汤伯卿越说越起劲,仔细说开了上海的,乃至于是中国的肥皂市场。
20世纪初,“造胰公司”在天津创立,“裕茂皂厂”在上海建立,这是中国开办的最早两家肥皂厂。此后大大小小的厂家和手工式作坊层出不穷,著名的品牌就有祥茂皂、北忌皂、固本皂、戏法皂、伞牌皂等等。不到二十年的功夫,单是上海一地,市场上各种牌号的洗衣皂已出现了几十种之多。

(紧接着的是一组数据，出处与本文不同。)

(* ===== verification/Authz.v ===== *)
(** * Who may run what ([daemon/src/authz.rs])

    The caller's identity is the kernel's answer; the user database and whether
    this is Windows are arguments. *)

From S2P Require Import Prelude External Proto Net Files Node.

Inductive Caller :=
  | Uid (uid : Z)
  | WindowsCaller (sid : rstr) (account : option rstr) (elevated : bool)
  | UnknownCaller.

(** What the platform told of the connection. *)
Inductive credentials :=
  | UnixPeer (euid : option Z)
  | WindowsClient (client : option (rstr * option rstr * bool))
  | NoPlatform.

(** [Caller::of]. *)
Definition caller_of (c : credentials) : Caller :=
  match c with
  | UnixPeer (Some uid) => Uid uid
  | WindowsClient (Some (sid, account, elevated)) => WindowsCaller sid account elevated
  | _ => UnknownCaller
  end.

Definition is_superuser (c : Caller) : bool :=
  match c with
  | Uid uid => uid =? 0
  | WindowsCaller _ _ elevated => elevated
  | UnknownCaller => false
  end.

Definition is_operator (c : Caller) (o : Operator) : bool :=
  match c with
  | Uid id => bool_decide (uid o = Some id)
  | WindowsCaller s _ _ => bool_decide (sid o = Some s)
  | UnknownCaller => false
  end.

(** The user database, which has no entries on Windows. *)
Record Users := { user_name : Z -> option rstr; user_by_name : rstr -> option Z }.

Definition describe (u : Users) (c : Caller) : rstr :=
  match c with
  | Uid id =>
      match user_name u id with
      | Some name => name ++ lit " (uid " ++ show_Z id ++ lit ")"
      | None => lit "uid " ++ show_Z id
      end
  | WindowsCaller s account _ =>
      match account with Some a => a ++ lit " (" ++ s ++ lit ")" | None => s end
  | UnknownCaller => lit "unidentified caller"
  end.

Definition is_read_only (r : Request) : bool :=
  match r with
  | Status | Ping _ => true
  | CreateNetwork _ _ | Invite _ | Join _ _ | Leave | SetHostname _ _ | SetOperator _ | Kick _
  | FileSend _ _ _ _ | FileList | FileAccept _ | FileReject _ => false
  end.

Definition denial (windows : bool) (u : Users) (c : Caller) : message :=
  let who := describe u c in
  if windows then
    Fmt "{who} is not authorized — run elevated, or reinstall to make this account the operator" [Text who]
  else
    Fmt "{who} is not authorized — run as root, or have the operator set with `sudo quix set-operator <user>`" [Text who].

Definition check (windows : bool) (u : Users) (req : Request) (caller : Caller) (o : Operator) : result message () :=
  if is_read_only req || is_superuser caller || is_operator caller o then Ok tt
  else Err (denial windows u caller).

Definition resolve_user (windows : bool) (u : Users) (user : rstr) : result message Z :=
  if windows then
    Err (Fmt "set-operator is not supported on Windows: authorization here is by Administrator elevation, so run the command elevated instead (got {user:?})" [Text user])
  else
    match parse_uint u32_max user with
    | Some id => Ok id
    | None => ok_or (Fmt "no such user: {user}" [Text user]) (user_by_name u user)
    end.

(** a command runs exactly when it only reads, or its caller is root or
    elevated, or is the operator recorded for the caller's own platform; an
    operator of the other platform, an unset one and an unidentified caller
    never match. *)
Theorem check_functional windows u req caller o :
  check windows u req caller o = Ok tt <->
  req = Status \/ (exists p, req = Ping p)
  \/ caller = Uid 0 \/ (exists s a, caller = WindowsCaller s a true)
  \/ (exists id, caller = Uid id /\ uid o = Some id)
  \/ (exists s a e, caller = WindowsCaller s a e /\ sid o = Some s).
Proof.
  unfold check. split.
  - destruct (is_read_only req) eqn:Er; [intros _; destruct req; naive_solver|].
    destruct (is_superuser caller) eqn:Es.
    { intros _. destruct caller as [id|s a []|]; cbn in Es; try done; [|naive_solver].
      apply Z.eqb_eq in Es as ->. naive_solver. }
    destruct (is_operator caller o) eqn:Eo; [|done]. intros _.
    destruct caller as [id|s a e|]; cbn in Eo; [|..|done]; apply bool_decide_eq_true in Eo; naive_solver.
  - intros [->|[[p ->]|[->|[(s & a & ->)|[(id & -> & Ho)|(s & a & e & -> & Ho)]]]]]; [done..| | | |].
    + by rewrite orb_true_r.
    + by rewrite orb_true_r.
    + cbn [is_operator]. by rewrite (bool_decide_eq_true_2 _ Ho), orb_true_r.
    + cbn [is_operator]. by rewrite (bool_decide_eq_true_2 _ Ho), orb_true_r.
Qed.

但是,随着几家财大气粗的英资公司进入上海后,格局就起了变化。为了垄断中国皂业,英商不惜花费巨资将各厂各牌一一吞并,从此唯我独尊、独步沪上,其中,大旗公司的表现最为积极。八一三事变之后,情况更加糟糕,地处南市、闸北的大部分华商皂厂毁于炮火,市场上洗衣皂愈加紧俏。
“难怪大旗公司的人这么牛气冲天啊。”米东杰感慨道。
“肥皂这玩意儿啊,原料的成本不高,技术门槛不高,再加上咱们中国劳力低廉,洋人只是运来机器,便能大规模生产,”汤伯卿说到了要点上,“你看,用咱们的原料,用咱们的人力,在咱们的地盘上生产肥皂,反过来又全部卖给咱们用,可气焰还是这么嚣张。”
米东杰目光发直,心里却开始狂跳不已。
“走,回去。”走出商行的时候,米东杰已经作出了决定。
“不去订洗衣机了?”洪云甫不解地问。
“订什么洗衣机,回去就把洗衣店盘掉,”米东杰没头没脑地甩出来这么一句,又学着生硬的上海话嘀咕道:“改行,阿拉要开一家肥皂厂!”